Segundo Thamiris, ninguém a advertiu ou pediu ajustes antes da demissão. Ainda assim, ela diz que teria mudado o formato, sem mostrar crachá ou detalhes sensíveis. “O combinado não sai caro”, afirma.
Casos semelhantes se repetem. A influenciadora e profissional de marketing Geovanna Pedroso, 23, produzia conteúdo como hobby desde 2019. Mesmo sem expor o emprego, ouviu piadas internas e viu colegas criadores serem demitidos. Em setembro de 2023, também foi cortada durante uma reestruturação. Desde então, vive só da internet, com meses bons e outros instáveis.
Para alguns, a visibilidade abriu portas. Yuri Santos, 23, apareceu nos conteúdos da empregadora e, após a saída, usou LinkedIn e Instagram para anunciar a mudança. Com isso, surgiram novas oportunidades e ele voltou ao mercado formal. Thamiris, por sua vez, ampliou a clientela com pacientes que a conheceram pelos vídeos.
Onde está o atrito: e como transformar em oportunidade
Para Leandro Oliveira, diretor da Humand no Brasil, ainda falta maturidade digital a parte das empresas. Segundo ele, o colaborador com presença online pode ser aliado, desde que haja regras claras e remuneração pelo esforço. Do contrário, cria-se ruído. Além disso, muitas companhias gastam com influenciadores externos enquanto ignoram talentos internos.

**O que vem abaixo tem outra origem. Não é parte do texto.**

(* ===== verification/ArgsTypes.v ===== *)
(** * The arguments of the plugins, as the plugins read them ([apis/config/types.go])

    The internal types, in which every field has a value. The arguments of
    VaclabScheduling, PreemptionToleration and NetworkOverhead are declared with
    their plugins; kinds and versions of the objects are not kept. Go's string
    types are strings, with the constants the package declares. *)

From S2P Require Import Prelude.
From S2P Require Import KubeTypes.
From Stdlib Require Import SpecFloat.

Record CoschedulingArgs := { cs_PermitWaitingTimeSeconds : Z; cs_PodGroupBackoffSeconds : Z }.

(** ** Modes, strategies and metric providers *)

Definition ModeType : Type := string.
Definition Least : ModeType := "Least".
Definition Most : ModeType := "Most".

(** A resource of the scheduler's configuration with its weight. *)
Record ResourceSpec := { rs_Name : string; rs_Weight : Z }.

Record NodeResourcesAllocatableArgs := { ra_Resources : list ResourceSpec; ra_Mode : ModeType }.

Definition MetricProviderType : Type := string.
Definition KubernetesMetricsServer : MetricProviderType := "KubernetesMetricsServer".
Definition Prometheus : MetricProviderType := "Prometheus".
Definition SignalFx : MetricProviderType := "SignalFx".

Record MetricProviderSpec := {
  mp_Type : MetricProviderType;
  mp_Address : string;
  mp_Token : string;
  mp_InsecureSkipVerify : bool;
}.

Record TrimaranSpec := { MetricProvider : MetricProviderSpec; WatcherAddress : string }.

(** ** The load-aware plugins *)

(** [DefaultRequests] may be nil. *)
Record TargetLoadPackingArgs := {
  tlp_TrimaranSpec : TrimaranSpec;
  DefaultRequests : option ResourceList;
  DefaultRequestsMultiplier : string;
  TargetUtilization : Z;
}.

Record LoadVariationRiskBalancingArgs := {
  lv_TrimaranSpec : TrimaranSpec;
  SafeVarianceMargin : spec_float;
  SafeVarianceSensitivity : spec_float;
}.

(** [RiskLimitWeights] may be nil. *)
Record LowRiskOverCommitmentArgs := {
  lr_TrimaranSpec : TrimaranSpec;
  SmoothingWindowSize : Z;
  RiskLimitWeights : option (gmap string spec_float);
}.

(** ** NUMA-aware scheduling *)

Definition ScoringStrategyType : Type := string.
Definition MostAllocated : ScoringStrategyType := "MostAllocated".
Definition BalancedAllocation : ScoringStrategyType := "BalancedAllocation".
Definition LeastAllocated : ScoringStrategyType := "LeastAllocated".
Definition LeastNUMANodes : ScoringStrategyType := "LeastNUMANodes".

Record ScoringStrategy := { ss_Type : ScoringStrategyType; ss_Resources : list ResourceSpec }.

Definition ForeignPodsDetectMode : Type := string.
Definition ForeignPodsDetectAll : ForeignPodsDetectMode := "All".
Definition CacheResyncMethod : Type := string.
Definition CacheResyncAutodetect : CacheResyncMethod := "Autodetect".
Definition CacheInformerMode : Type := string.
Definition CacheInformerDedicated : CacheInformerMode := "Dedicated".
Definition CacheResyncScope : Type := string.

Record NodeResourceTopologyCache := {
  ForeignPodsDetect : option ForeignPodsDetectMode;
  ResyncMethod : option CacheResyncMethod;
  InformerMode : option CacheInformerMode;
  ResyncScope : option CacheResyncScope;
}.

Record NodeResourceTopologyMatchArgs := {
  nrt_ScoringStrategy : ScoringStrategy;
  CacheResyncPeriodSeconds : Z;
  DiscardReservedNodes : bool;
  nrt_Cache : option NodeResourceTopologyCache;
}.

(** ** The other plugins *)

Record TopologicalSortArgs := { ts_Namespaces : list string }.

Record SySchedArgs := { sy_DefaultProfileNamespace : string; sy_DefaultProfileName : string }.
(* ===== verification/TrimaranProofs.v ===== *)
(** * Lemmas on the shared state of the load-aware plugins *)

From stdpp Require Import sorting.
From S2P Require Import Prelude.
From S2P Require Import GoSort.
From S2P Require Import KubeTypes.
From S2P Require Import Framework.
From S2P Require Import Trimaran.

(** ** Entries by age *)

Definition young (now : Z) (v : podInfo) : Prop := is_young now v = true.

#[export] Instance young_dec now v : Decision (young now v).
Proof. unfold young. apply _. Defined.

Definition by_time : list podInfo -> Prop := StronglySorted (fun a b => Timestamp a <= Timestamp b).

Lemma by_time_lookup l i j a b : by_time l -> (i <= j)%nat -> l !! i = Some a -> l !! j = Some b ->
  Timestamp a <= Timestamp b.
Proof.
  intros Hs. revert i j. induction Hs as [|x l Hs IH Hx]; intros i j Hij Ha Hb; [done|].
  destruct i as [|i], j as [|j]; cbn in Ha, Hb; simplify_eq; [lia| |lia|eapply IH; [|done..]; lia].
  rewrite Forall_forall in Hx. apply Hx. by eapply list_elem_of_lookup_2.
Qed.

(** What the search of [cleanupCache] finds. *)
Lemma cleanup_index now l : by_time l -> exists k, (k <= length l)%nat /\
  Search (length l) (fun i => match l !! i with Some v => is_young now v | None => false end) = k /\
  filter (young now) l = drop k l /\ (k = length l <-> Forall (fun v => ~ young now v) l).
Proof.
  intros Hs. set (f := fun i => match l !! i with
    | Some v => is_young now v | None => false end).
  destruct (Search_spec (length l) f) as (Hk & Hlo & Hhi).
  { intros a b Hab. unfold f. destruct (lookup_lt_is_Some_2 l a) as [x Hx]; [lia|].
    destruct (lookup_lt_is_Some_2 l b) as [y Hy]; [lia|]. rewrite Hx, Hy. unfold is_young. rewrite !Z.ltb_lt.
    pose proof (by_time_lookup l a b x y Hs ltac:(lia) Hx Hy). lia. }
  set (k := Search (length l) f) in *. exists k. split; [done|]. split; [done|].
  assert (Forall (fun v => ~ young now v) (take k l)) as Hold.
  { apply Forall_lookup. intros i v Hv. apply lookup_take_Some in Hv as [Hv Hi].
    specialize (Hlo i Hi). unfold f in Hlo. rewrite Hv in Hlo. unfold young. congruence. }
  assert (Forall (young now) (drop k l)) as Hyoung.
  { apply Forall_lookup. intros i v Hv. rewrite lookup_drop in Hv.
    assert (k < length l)%nat as Hlt by (apply lookup_lt_Some in Hv; lia).
    specialize (Hhi Hlt). unfold f in Hhi. destruct (l !! k) as [w|] eqn:Ew; [|done].
    pose proof (by_time_lookup l k (k + i) w v Hs ltac:(lia) Ew Hv).
    unfold young, is_young in *. rewrite Z.ltb_lt in *. lia. }
  split.
  - rewrite <- (take_drop k l) at 1. rewrite filter_app.
    assert (filter (young now) (take k l) = []) as ->.
    { induction Hold as [|v l' Hv _ IH]; [done|]. by rewrite filter_cons, decide_False. }
    induction Hyoung as [|v l' Hv _ IH]; [done|]. rewrite filter_cons, decide_True by done. cbn in *. by rewrite IH.
  - split; [intros Heq; by rewrite <- (take_ge l k) by lia|]. intros Hall.
    destruct (decide (k = length l)) as [|Hne]; [done|]. assert (k < length l)%nat as Hlt by lia.
    specialize (Hhi Hlt). unfold f in Hhi. destruct (l !! k) as [w|] eqn:Ew; [|done].
    rewrite Forall_lookup in Hall. by destruct (Hall k w Ew).
Qed.

Lemma cleanup_node_eq now l : by_time l ->
  cleanup_node now l = Some (if decide (Forall (fun v => ~ young now v) l) then l else filter (young now) l).
Proof.
  intros Hs. destruct (cleanup_index now l Hs) as (k & Hk & Ek & Hf & Hiff). unfold cleanup_node. rewrite Ek.
  case_bool_decide as Hb; case_decide as Ha; [done|by apply Hiff in Hb|by apply Hiff in Ha|].
  rewrite Hf, bool_decide_false; [done|]. intros Hd%(f_equal length). rewrite length_drop in Hd. cbn in Hd. lia.
Qed.

(** ** The invariant of the cache *)

Record cache_ok (now : Z) (cache : ScheduledPodsCache) : Prop := {
  entries_sorted : forall n l, cache !! n = Some l -> by_time l;
  entries_past : forall n l v, cache !! n = Some l -> v ∈ l -> Timestamp v <= now;
  entries_home : forall n l v, cache !! n = Some l -> v ∈ l -> lp_node (info_pod v) = n;
}.

Lemma sorted_snoc now l v : by_time l -> (forall w, w ∈ l -> Timestamp w <= now) -> Timestamp v = now ->
  by_time (l ++ [v]).
Proof.
  intros Hs Hl Hv. induction Hs as [|x l Hs IH Hx]; cbn; [by repeat constructor|]. constructor.
  - apply IH. intros w Hw. apply Hl. by right.
  - apply Forall_app. split; [done|]. constructor; [|done]. rewrite Hv. apply Hl. left.
Qed.

Lemma updateCache_ok now pod cache : cache_ok now cache -> cache_ok now (updateCache now pod cache).
Proof.
  intros [H1 H2 H3]. unfold updateCache. case_bool_decide as Hn; [done|].
  set (v := {| Timestamp := now; info_pod := pod |}).
  assert (forall w, w ∈ default [] (cache !! lp_node pod) -> Timestamp w <= now /\ lp_node (info_pod w) = lp_node pod) as Hd.
  { intros w. destruct (cache !! lp_node pod) as [l|] eqn:E; cbn; [|by intros ?%not_elem_of_nil]. eauto. }
  split; intros n l; destruct (decide (lp_node pod = n)) as [<-|Hne];
    rewrite ?lookup_insert_eq, ?lookup_insert_ne by done; eauto.
  - intros [= <-]. apply (sorted_snoc now); [|apply Hd|done].
    destruct (cache !! lp_node pod) as [l|] eqn:E; cbn; [by eapply H1|constructor].
  - intros w [= <-] [Hw| ->%list_elem_of_singleton]%elem_of_app; [by apply Hd|done].
  - intros w [= <-] [Hw| ->%list_elem_of_singleton]%elem_of_app; [by apply Hd|done].
Qed.

(** Replacing the entries of a node by some of them, in order. *)
Lemma sublist_by_time l l' : l `sublist_of` l' -> by_time l' -> by_time l.
Proof.
  intros Hsub Hs. revert l Hsub. induction Hs as [|x l' Hs IH Hx]; intros l Hsub.
  - apply sublist_nil_r in Hsub as ->. constructor.
  - apply sublist_cons_r in Hsub as [Hsub|(l2 & -> & Hsub)]; [by apply IH|].
    constructor; [by apply IH|]. rewrite Forall_forall in *. intros y Hy. apply Hx.
    eapply elem_of_submseteq; [done|by apply sublist_submseteq].
Qed.

Lemma subset_ok now cache cache' : cache_ok now cache ->
  (forall n l', cache' !! n = Some l' -> exists l, cache !! n = Some l /\ l' `sublist_of` l) ->
  cache_ok now cache'.
Proof.
  intros [H1 H2 H3] Hsub. split; intros n l' ; [intros Hl'|intros v Hl' Hv..];
    destruct (Hsub n l' Hl') as (l & Hl & Hs).
  - eapply sublist_by_time; eauto.
  - eapply H2; [done|]. eapply elem_of_submseteq; [done|by apply sublist_submseteq].
  - eapply H3; [done|]. eapply elem_of_submseteq; [done|by apply sublist_submseteq].
Qed.

Lemma OnDelete_sub obj cache cache' : OnDelete obj cache = Some cache' ->
  forall n l', cache' !! n = Some l' -> exists l, cache !! n = Some l /\ l' `sublist_of` l.
Proof.
  destruct obj as [pod|pod]; [|done]. intros [= <-] n l'.
  destruct (cache !! lp_node pod) as [infos|] eqn:E; [|eauto].
  destruct (list_find _ infos) as [[i v]|]; [|eauto].
  destruct (decide (lp_node pod = n)) as [<-|Hn].
  - rewrite lookup_insert_eq. intros [= <-]. exists infos. split; [done|apply sublist_delete].
  - rewrite lookup_insert_ne by done. eauto.
Qed.

Lemma cleanup_lookup cur cache n now : cache_ok now cache ->
  cleanupCache cur cache !! n =
    (fun l => if decide (Forall (fun v => ~ young (cur n) v) l) then l else filter (young (cur n)) l) <$> cache !! n.
Proof.
  intros Hok. unfold cleanupCache. rewrite map_lookup_imap. destruct (cache !! n) as [l|] eqn:E; [|done].
  cbn. apply cleanup_node_eq. by eapply entries_sorted.
Qed.

Lemma later_ok t t' cache : t <= t' -> cache_ok t cache -> cache_ok t' cache.
Proof. intros Ht [H1 H2 H3]. split; [done| |done]. intros n l v Hl Hv. specialize (H2 n l v Hl Hv). lia. Qed.

Lemma event_ok now cache cache' : cache_ok now cache -> event now cache cache' -> cache_ok now cache'.
Proof.
  intros Hok. destruct 1 as [pod|old new cache' He|obj cache' He|cur].
  - unfold filtered_add, OnAdd. case_match; [by apply updateCache_ok|done].
  - unfold filtered_update, OnAdd, OnUpdate in He. repeat case_match; simplify_eq; try done;
      try (by apply updateCache_ok). eapply subset_ok; [done|by eapply OnDelete_sub].
  - unfold filtered_delete in He. case_match; simplify_eq; [|done]. eapply subset_ok; [done|by eapply OnDelete_sub].
  - eapply subset_ok; [done|]. intros n l'. rewrite (cleanup_lookup _ _ _ now) by done.
    intros (l & Hl & ->)%fmap_Some. exists l. split; [done|]. case_decide; [done|apply sublist_filter].
Qed.

Lemma history_ok t cache : history t cache -> cache_ok t cache.
Proof.
  induction 1 as [t|t t' cache cache' _ IH Ht He].
  - split; intros n l; [|intros v..]; rewrite lookup_empty; done.
  - eapply event_ok; [|done]. by eapply later_ok.
Qed.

O doutor em comunicação Dado Schneider lembra que o fenômeno não é exatamente novo. Agora, porém, ganhou escala. Ele vê perfis distintos: quem promove a empresa espontaneamente; quem usa o nome da marca para impulsionar a imagem pessoal; e quem apenas segue tendências. Na avaliação dele, parte das demissões ocorre por ciúme ou ressentimento interno. Muitas vezes, o criador tem mais visibilidade que colegas hierarquicamente acima, e isso incomoda.
Do ponto de vista jurídico, não há proibição geral para que um empregado tenha renda extra como influenciador. No entanto, a divulgação de informações sigilosas, a exposição de reuniões estratégicas ou a danos à imagem do empregador podem levar a sanções, inclusive justa causa, quando caracterizada má conduta. Assim, especialistas recomendam combinar regras, proteger segredos e preservar a privacidade de colegas e clientes.
A diretora regional da ABRH-SP, Carolina Dostal, sugere treinamento e canais de diálogo. Em outras palavras, a empresa orienta e o colaborador organiza a rotina para que os posts não prejudiquem a entrega. A advogada trabalhista Juliane Facó reforça: o essencial é alinhar valores, checar cláusulas contratuais e evitar qualquer conteúdo que possa ferir a reputação da companhia.
No fim, a tendência dos “blogueiros CLT” não deve desaparecer. Portanto, há dois caminhos: reprimir e perder potencial ou integrar e ganhar alcance. Com regras transparentes e metas alinhadas, o creator interno deixa de ser problema e vira ativo de marca.